(Dataset entries)
(* ===== verification/BPlusInv.v ===== *)
(** * The levels in the index file

    [seg]: a level as a doubly linked list of blocks.  [up_ok], [down_ok]: the
    levels above and below a given one, so that the operations that climb the
    tree rebuild the part above from the part below.  [space]: the blocks of
    the file are those of the tree and the free ones, each once. *)

From S2P Require Import Prelude BPlusTree BPlusOps BPlusView BPlusNode BPlusEdit BPlusEditIns BPlusEditSplit BPlusLevels.

Section inv.
Context `{Hcfg : ConfigOk}.

Implicit Types fd : gmap Z bplus_node.
Implicit Types a b : lnode.
Implicit Types A B D lv : list lnode.
Implicit Types Ls U Ds : list (list lnode).

(** ** A level *)

(** The block of the node [a]. *)
Definition blk fd (lf : bool) a (pv nx : Z) : Prop :=
  exists N, fd !! l_off a = Some N /\ hdr N = (l_off a, l_par a, pv, nx) /\
    node_is N lf (l_keys a) (l_vals a).

Definition hd_off lv (nx : Z) : Z := match lv with [] => nx | a :: _ => l_off a end.
Fixpoint last_off (pv : Z) lv : Z := match lv with [] => pv | a :: lv => last_off (l_off a) lv end.

Fixpoint seg fd (lf : bool) (pv : Z) lv (nx : Z) : Prop :=
  match lv with
  | [] => True
  | a :: lv => blk fd lf a pv (hd_off lv nx) /\ seg fd lf (l_off a) lv nx
  end.

Lemma hd_off_app A B nx : hd_off (A ++ B) nx = hd_off A (hd_off B nx).
Proof. by destruct A. Qed.
Lemma last_off_app pv A B : last_off pv (A ++ B) = last_off (last_off pv A) B.
Proof. revert pv. induction A; simpl; auto. Qed.

Lemma last_off_in pv A : last_off pv A = pv \/ last_off pv A ∈ offs_of A.
Proof.
  revert pv. induction A as [|a A IH]; intros pv; simpl; [by left|]. right.
  destruct (IH (l_off a)) as [->|H]; [by left|by right].
Qed.
Lemma hd_off_in B nx : hd_off B nx = nx \/ hd_off B nx ∈ offs_of B.
Proof. destruct B; [by left|right; by left]. Qed.

Lemma seg_app fd lf pv A B nx :
  seg fd lf pv (A ++ B) nx <-> seg fd lf pv A (hd_off B nx) /\ seg fd lf (last_off pv A) B nx.
Proof.
  revert pv. induction A as [|a A IH]; intros pv; simpl; [tauto|].
  rewrite IH, hd_off_app. tauto.
Qed.

(** The same nodes, some with another parent, in a file that has their new
    parents. *)
Definition moved fd fd' a a' : Prop :=
  exists p, a' = set_par p a /\
    (fd' !! l_off a = fd !! l_off a /\ p = l_par a \/
     fd' !! l_off a = set_parent p <$> fd !! l_off a).

Lemma moved_off fd fd' A A' : Forall2 (moved fd fd') A A' -> offs_of A' = offs_of A.
Proof. induction 1 as [|a a' A A' (p & -> & _) _ IH]; [done|]. unfold offs_of in *. simpl. by f_equal. Qed.

Lemma moved_hd fd fd' A A' nx : Forall2 (moved fd fd') A A' -> hd_off A' nx = hd_off A nx.
Proof. destruct 1 as [|a a' A A' (p & -> & _) _]; done. Qed.

Lemma blk_moved fd fd' lf a a' pv nx : moved fd fd' a a' -> blk fd lf a pv nx -> blk fd' lf a' pv nx.
Proof.
  intros (p & -> & Hm) (N & HN & HH & Hni). unfold blk. simpl. destruct Hm as [[Hm ->]|Hm].
  - exists N. rewrite Hm, HN. done.
  - exists (set_parent p N). rewrite Hm, HN. split; [done|]. unfold hdr in *. split; [simpl; congruence|]. destruct Hni. by split.
Qed.

Lemma seg_moved fd fd' lf pv A A' nx :
  Forall2 (moved fd fd') A A' -> seg fd lf pv A nx -> seg fd' lf pv A' nx.
Proof.
  intros H. revert pv. induction H as [|a a' A A' Ha HA IH]; intros pv; simpl; [done|].
  rewrite (moved_hd _ _ _ _ _ HA). intros [Hb Hs]. split; [by eapply blk_moved|].
  destruct Ha as (p & -> & _). by apply IH.
Qed.

Definition same_on fd fd' (os : list Z) : Prop := forall o, o ∈ os -> fd' !! o = fd !! o.

Lemma same_on_moved fd fd' A : same_on fd fd' (offs_of A) -> Forall2 (moved fd fd') A A.
Proof.
  intros H. apply Forall_Forall2_diag, Forall_forall. intros a Ha. exists (l_par a). split; [by destruct a|].
  left. split; [|done]. apply H. by apply list_elem_of_fmap_2.
Qed.

Lemma seg_same fd fd' lf pv A nx :
  same_on fd fd' (offs_of A) -> seg fd lf pv A nx -> seg fd' lf pv A nx.
Proof. intros H. eapply seg_moved. by apply same_on_moved. Qed.

Lemma seg_blk fd lf pv A a B nx :
  seg fd lf pv (A ++ a :: B) nx -> blk fd lf a (last_off pv A) (hd_off B nx).
Proof. rewrite seg_app. intros (_ & H & _). done. Qed.

(** Every block of a level knows its offset. *)
Lemma seg_self fd lf pv A nx o : seg fd lf pv A nx -> o ∈ offs_of A -> self_at fd o.
Proof.
  intros Hs (a & -> & Ha)%list_elem_of_fmap. apply list_elem_of_split in Ha as (A1 & A2 & ->).
  apply seg_blk in Hs as (N & HN & HH & _). exists N. unfold hdr in HH. split; congruence.
Qed.

(** *** Changing the links around a node *)

Lemma last_off_snoc pv A a : last_off pv (A ++ [a]) = l_off a.
Proof. by rewrite last_off_app. Qed.

Lemma seg_relink_next fd lf pv A nx o :
  seg fd lf pv A nx -> NoDup (offs_of A) -> pv = INVALID_OFFSET ->
  Forall (fun x => x <> INVALID_OFFSET) (offs_of A) ->
  seg (relink (set_next o) (last_off pv A) fd) lf pv A o.
Proof.
  intros Hs Hnd -> Hi. destruct A as [|z A _] using rev_ind; [done|].
  rewrite last_off_snoc. unfold offs_of in *. rewrite fmap_app, NoDup_app in Hnd. rewrite fmap_app, Forall_app in Hi.
  destruct Hnd as (Hn1 & Hn2 & _), Hi as (_ & Hi). inversion_clear Hi.
  unfold relink. rewrite decide_False by done. apply seg_app in Hs as (H1 & H2).
  apply seg_app. split.
  - eapply seg_same; [|exact H1]. intros x Hx. rewrite lookup_alter_ne; [done|].
    intros <-. eapply Hn2; [exact Hx|]. by left.
  - destruct H2 as [(N & HN & HH & Hni) _]. split; [|done]. exists (set_next o N).
    rewrite lookup_alter_eq, HN. split; [done|]. unfold hdr in *. split; [simpl; congruence|].
    destruct Hni. by split.
Qed.

Lemma seg_relink_prev fd lf pv A o nx :
  seg fd lf pv A nx -> NoDup (offs_of A) ->
  Forall (fun x => x <> INVALID_OFFSET) (offs_of A) -> nx = INVALID_OFFSET ->
  seg (relink (set_prev o) (hd_off A nx) fd) lf o A nx.
Proof.
  intros Hs Hnd Hi ->. destruct A as [|z A]; [done|]. simpl.
  inversion_clear Hnd as [|? ? Hn Hnd']. inversion_clear Hi as [|? ? Hz _].
  unfold relink. rewrite decide_False by done. destruct Hs as [(N & HN & HH & Hni) Hs]. split.
  - exists (set_prev o N). rewrite lookup_alter_eq, HN. split; [done|]. unfold hdr in *. split; [simpl; congruence|]. destruct Hni. by split.
  - eapply seg_same; [|exact Hs]. intros x Hx. rewrite lookup_alter_ne; [done|]. by intros <-.
Qed.

(** ** The stack of levels *)

Abbreviation cap := (Z.to_nat _max_entries).

(** The least number of children or entries of a node: half of the capacity,
    but for the root. *)
Definition min_fill (lf top : bool) : nat :=
  if top then (if lf then 1 else 2) else (if lf then lsplit else nsplit).

Definition filled (lf top : bool) a : Prop := (min_fill lf top <= length (l_vals a))%nat.

Definition lvl_ok fd (lf top : bool) lv : Prop :=
  seg fd lf INVALID_OFFSET lv INVALID_OFFSET /\ Forall (filled lf top) lv.

Definition is_nil {T} (l : list T) : bool := match l with [] => true | _ => false end.

(** The levels [U] above, nearest first, of a level with the nodes [I]. *)
Fixpoint up_ok fd (root : Z) (U : list (list lnode)) (I : list ident) : Prop :=
  match U with
  | [] => I = [mk_id INVALID_OFFSET root NInf]
  | lv :: U => I = kids lv /\ lvl_ok fd false (is_nil U) lv /\ up_ok fd root U (ids lv)
  end.

(** The levels [Ds] from one with the nodes [I] down to the leaves. *)
Fixpoint down_ok fd (top : bool) (I : list ident) (Ds : list (list lnode)) : Prop :=
  match Ds with
  | [] => False
  | lv :: Ds =>
      I = ids lv /\ lvl_ok fd (is_nil Ds) top lv /\
      match Ds with [] => asc lv PInf | _ => down_ok fd false (kids lv) Ds end
  end.

Lemma lsplit_bounds' : (1 <= lsplit)%nat.
Proof. pose proof lsplit_bounds. lia. Qed.

Lemma min_fill_pos (lf top : bool) : (1 + (if lf then 0 else 1) <= min_fill lf top)%nat.
Proof.
  unfold min_fill. pose proof lsplit_bounds'. pose proof nsplit_bounds. destruct lf, top; lia.
Qed.

Lemma seg_len fd (lf : bool) pv A nx :
  seg fd lf pv A nx -> Forall (fun a => length (l_vals a) = (length (l_keys a) + if lf then 0 else 1)%nat) A.
Proof.
  revert pv. induction A as [|a A IH]; intros pv; simpl; [done|].
  intros [(N & _ & _ & Hni) Hs]. constructor; [apply (ni_len _ _ _ _ Hni)|by eapply IH].
Qed.

Lemma lvl_wide fd top lv : lvl_ok fd false top lv -> Forall wide lv.
Proof. intros [Hs _]. eapply Forall_impl; [by eapply seg_len|]. unfold wide. simpl. lia. Qed.
Lemma lvl_full fd top lv : lvl_ok fd true top lv -> Forall full lv.
Proof. intros [Hs _]. eapply Forall_impl; [by eapply seg_len|]. unfold full. simpl. lia. Qed.
Lemma lvl_nonempty fd lf top lv : lvl_ok fd lf top lv -> Forall nonempty lv.
Proof.
  intros [Hs Hf]. pose proof (seg_len _ _ _ _ _ Hs) as Hl. pose proof (min_fill_pos lf top).
  rewrite Forall_forall in *. intros a Ha. specialize (Hf a Ha). specialize (Hl a Ha).
  unfold nonempty, filled in *. intros E. rewrite E in Hl. simpl in Hl. lia.
Qed.

Lemma down_asc fd top I D Ds : down_ok fd top I (D :: Ds) -> asc D PInf.
Proof.
  revert top I D. induction Ds as [|E Ds IH]; intros top I D (-> & Hl & Hd); [done|].
  apply lows_kids_asc; [|by eapply lvl_wide].
  pose proof (IH _ _ _ Hd) as Ha. destruct Hd as (-> & Hl' & _).
  apply (asc_lows _ PInf); [done|by eapply lvl_nonempty].
Qed.

Lemma down_lows fd top I Ds : down_ok fd top I Ds -> lows_ok I.
Proof.
  destruct Ds as [|D Ds]; [done|]. intros Hd. pose proof (down_asc _ _ _ _ _ Hd).
  destruct Hd as (-> & Hl & _). apply (asc_lows _ PInf); [done|by eapply lvl_nonempty].
Qed.

Lemma up_same fd fd' root U I : same_on fd fd' (offs U) -> up_ok fd root U I -> up_ok fd' root U I.
Proof.
  revert I. induction U as [|lv U IH]; intros I Hs; [done|]. intros (-> & [Hl Hf] & Hu).
  unfold offs in Hs. simpl in Hs. split; [done|]. split; [split; [|done]|].
  - eapply seg_same; [|done]. intros o Ho. apply Hs, elem_of_app. by left.
  - apply IH; [|done]. intros o Ho. apply Hs, elem_of_app. by right.
Qed.

Lemma down_same fd fd' top I Ds : same_on fd fd' (offs Ds) -> down_ok fd top I Ds -> down_ok fd' top I Ds.
Proof.
  revert top I. induction Ds as [|lv Ds IH]; intros top I Hs; [done|]. intros (-> & [Hl Hf] & Hu).
  unfold offs in Hs. simpl in Hs. split; [done|]. split; [split; [|done]|].
  - eapply seg_same; [|done]. intros o Ho. apply Hs, elem_of_app. by left.
  - destruct Ds; [done|]. apply IH; [|done]. intros o Ho. apply Hs, elem_of_app. by right.
Qed.

Lemma moved_kids fd fd' D D' : Forall2 (moved fd fd') D D' -> kids D' = kids D.
Proof. induction 1 as [|a a' A A' (p & -> & _) _ IH]; [done|]. rewrite !kids_cons. by f_equal. Qed.
Lemma moved_asc fd fd' D D' hi : Forall2 (moved fd fd') D D' -> asc D hi -> asc D' hi.
Proof.
  induction 1 as [|a a' A A' (p & -> & _) HA IH]; [done|]. intros (? & ? & ? & ?). split_and!; [done..| |by apply IH].
  by destruct HA as [|? ? ? ? (? & -> & _) ?].
Qed.
Lemma moved_filled fd fd' lf top D D' :
  Forall2 (moved fd fd') D D' -> Forall (filled lf top) D -> Forall (filled lf top) D'.
Proof. induction 1 as [|a a' A A' (p & -> & _) _ IH]; [done|]. inversion_clear 1. constructor; auto. Qed.

(** The top level of a stack gets other parents. *)
Lemma down_moved fd fd' top I D D' Ds :
  Forall2 (moved fd fd') D D' -> same_on fd fd' (offs Ds) ->
  down_ok fd top I (D :: Ds) -> down_ok fd' top (ids D') (D' :: Ds).
Proof.
  intros HD Hs (-> & [Hl Hf] & Hd). split; [done|]. split; [split|].
  - by eapply seg_moved.
  - by eapply moved_filled.
  - destruct Ds; [by eapply moved_asc|]. rewrite (moved_kids _ _ _ _ HD). by eapply down_same.
Qed.

(** ** The blocks of the file *)

(** The blocks of the file are those in [os], in use, and those in [fr],
    free, each once. *)
Definition space (os : list Z) (fs : Z) (fr : list Z) : Prop :=
  NoDup (os ++ fr) /\ Forall (fun o => 0 <= o < fs /\ (_block_size | o)) (os ++ fr) /\
  fs = _block_size * Z.of_nat (length (os ++ fr)).

Lemma space_perm os os' fs fr fr' : os ++ fr ≡ₚ os' ++ fr' -> space os fs fr -> space os' fs fr'.
Proof.
  intros Hp (Hnd & Hf & Hfs). split_and!.
  - by apply (NoDup_Permutation_proper _ _ Hp).
  - by apply (Forall_Permutation _ _ (reflexivity _) _ _ Hp).
  - by rewrite <- (Permutation_length Hp).
Qed.

Lemma space_alloc os fs fr o fs' fr' :
  alloc fs fr = (o, fs', fr') -> space os fs fr -> space (o :: os) fs' fr'.
Proof.
  pose proof cfg_block. unfold alloc, space. intros Ha (Hnd & Hf & Hfs).
  destruct fr as [|o' fr]; simplify_eq.
  - rewrite app_nil_r in *. simpl. rewrite app_nil_r. set (fs := _block_size * _) in *.
    assert (0 <= fs) by (apply Z.mul_nonneg_nonneg; lia). split_and!.
    + constructor; [|done]. intros Hin. rewrite Forall_forall in Hf.
      destruct (Hf _ Hin) as [? _]. lia.
    + constructor.
      * split; [lia|]. exists (Z.of_nat (length os)). unfold fs. lia.
      * eapply Forall_impl; [exact Hf|]. simpl. intros x [? ?]. split; [lia|done].
    + unfold fs. lia.
  - apply (space_perm os _ _ (o :: fr')); [|done]. simpl. by rewrite Permutation_middle.
Qed.

Lemma space_free o os fs fr : space (o :: os) fs fr -> space os fs (fr ++ [o]).
Proof. apply space_perm. simpl. rewrite app_assoc. apply Permutation_cons_append. Qed.

Lemma space_NoDup os fs fr : space os fs fr -> NoDup os.
Proof. intros (Hnd & _). by apply NoDup_app in Hnd as [? _]. Qed.

Lemma space_valid os fs fr o : space os fs fr -> o ∈ os -> o <> INVALID_OFFSET.
Proof.
  intros (_ & Hf & _) Hin ->. rewrite Forall_forall in Hf.
  destruct (Hf INVALID_OFFSET) as (_ & [q Hq]); [apply elem_of_app; by left|].
  pose proof cfg_even as He. apply Z.mod_divide in He as [h Hh]; [|done].
  rewrite Hh in Hq. unfold INVALID_OFFSET in Hq. lia.
Qed.

Lemma space_valid_all os fs fr : space os fs fr -> Forall (fun x => x <> INVALID_OFFSET) os.
Proof. intros H. apply Forall_forall. intros x Hx. by eapply space_valid. Qed.

(** ** The invariant of the tree *)

(** With no operation running: no buffer in use, and the levels [Ds] in the
    file. *)
Record tree_inv (Ds : list (list lnode)) (a : cview) : Prop := {
  inv_mem : v_mem a = ∅;
  inv_seek : v_seek a = None;
  inv_space : space (offs Ds) (v_fsize a) (v_free a);
  inv_level : v_level a = Z.of_nat (length Ds);
  inv_tree : match Ds with
             | [] => v_root a = INVALID_OFFSET
             | _ => down_ok (v_fd a) true [mk_id INVALID_OFFSET (v_root a) NInf] Ds
             end
}.

(** The tree [t] stores the map [m]. *)
Definition tree_rep (t : bplus_tree) (m : gmap Z Z) : Prop :=
  exists (a : cview) Ds, shows t a /\ tree_inv Ds a /\ m = list_to_map (contents Ds).

Lemma offs_cons D Ds : offs (D :: Ds) = offs_of D ++ offs Ds.
Proof. done. Qed.
Lemma offs_of_app A B : offs_of (A ++ B) = offs_of A ++ offs_of B.
Proof. apply fmap_app. Qed.
Lemma offs_of_ids D : offs_of D = id_off <$> ids D.
Proof. unfold offs_of, ids. by rewrite <- list_fmap_compose. Qed.

End inv.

* WHAT THIS TASK INVOLVES
Look above for the line holding "- eapply seg_same; [|exact Hs]." and the line holding "[] => False". Retype both, and every line between them, word for word and nothing else.

* RESPONSE TO THIS EXERCISE
  - eapply seg_same; [|exact Hs]. intros x Hx. rewrite lookup_alter_ne; [done|]. by intros <-.
Qed.

(** ** The stack of levels *)

Abbreviation cap := (Z.to_nat _max_entries).

(** The least number of children or entries of a node: half of the capacity,
    but for the root. *)
Definition min_fill (lf top : bool) : nat :=
  if top then (if lf then 1 else 2) else (if lf then lsplit else nsplit).

Definition filled (lf top : bool) a : Prop := (min_fill lf top <= length (l_vals a))%nat.

Definition lvl_ok fd (lf top : bool) lv : Prop :=
  seg fd lf INVALID_OFFSET lv INVALID_OFFSET /\ Forall (filled lf top) lv.

Definition is_nil {T} (l : list T) : bool := match l with [] => true | _ => false end.

(** The levels [U] above, nearest first, of a level with the nodes [I]. *)
Fixpoint up_ok fd (root : Z) (U : list (list lnode)) (I : list ident) : Prop :=
  match U with
  | [] => I = [mk_id INVALID_OFFSET root NInf]
  | lv :: U => I = kids lv /\ lvl_ok fd false (is_nil U) lv /\ up_ok fd root U (ids lv)
  end.

(** The levels [Ds] from one with the nodes [I] down to the leaves. *)
Fixpoint down_ok fd (top : bool) (I : list ident) (Ds : list (list lnode)) : Prop :=
  match Ds with
  | [] => False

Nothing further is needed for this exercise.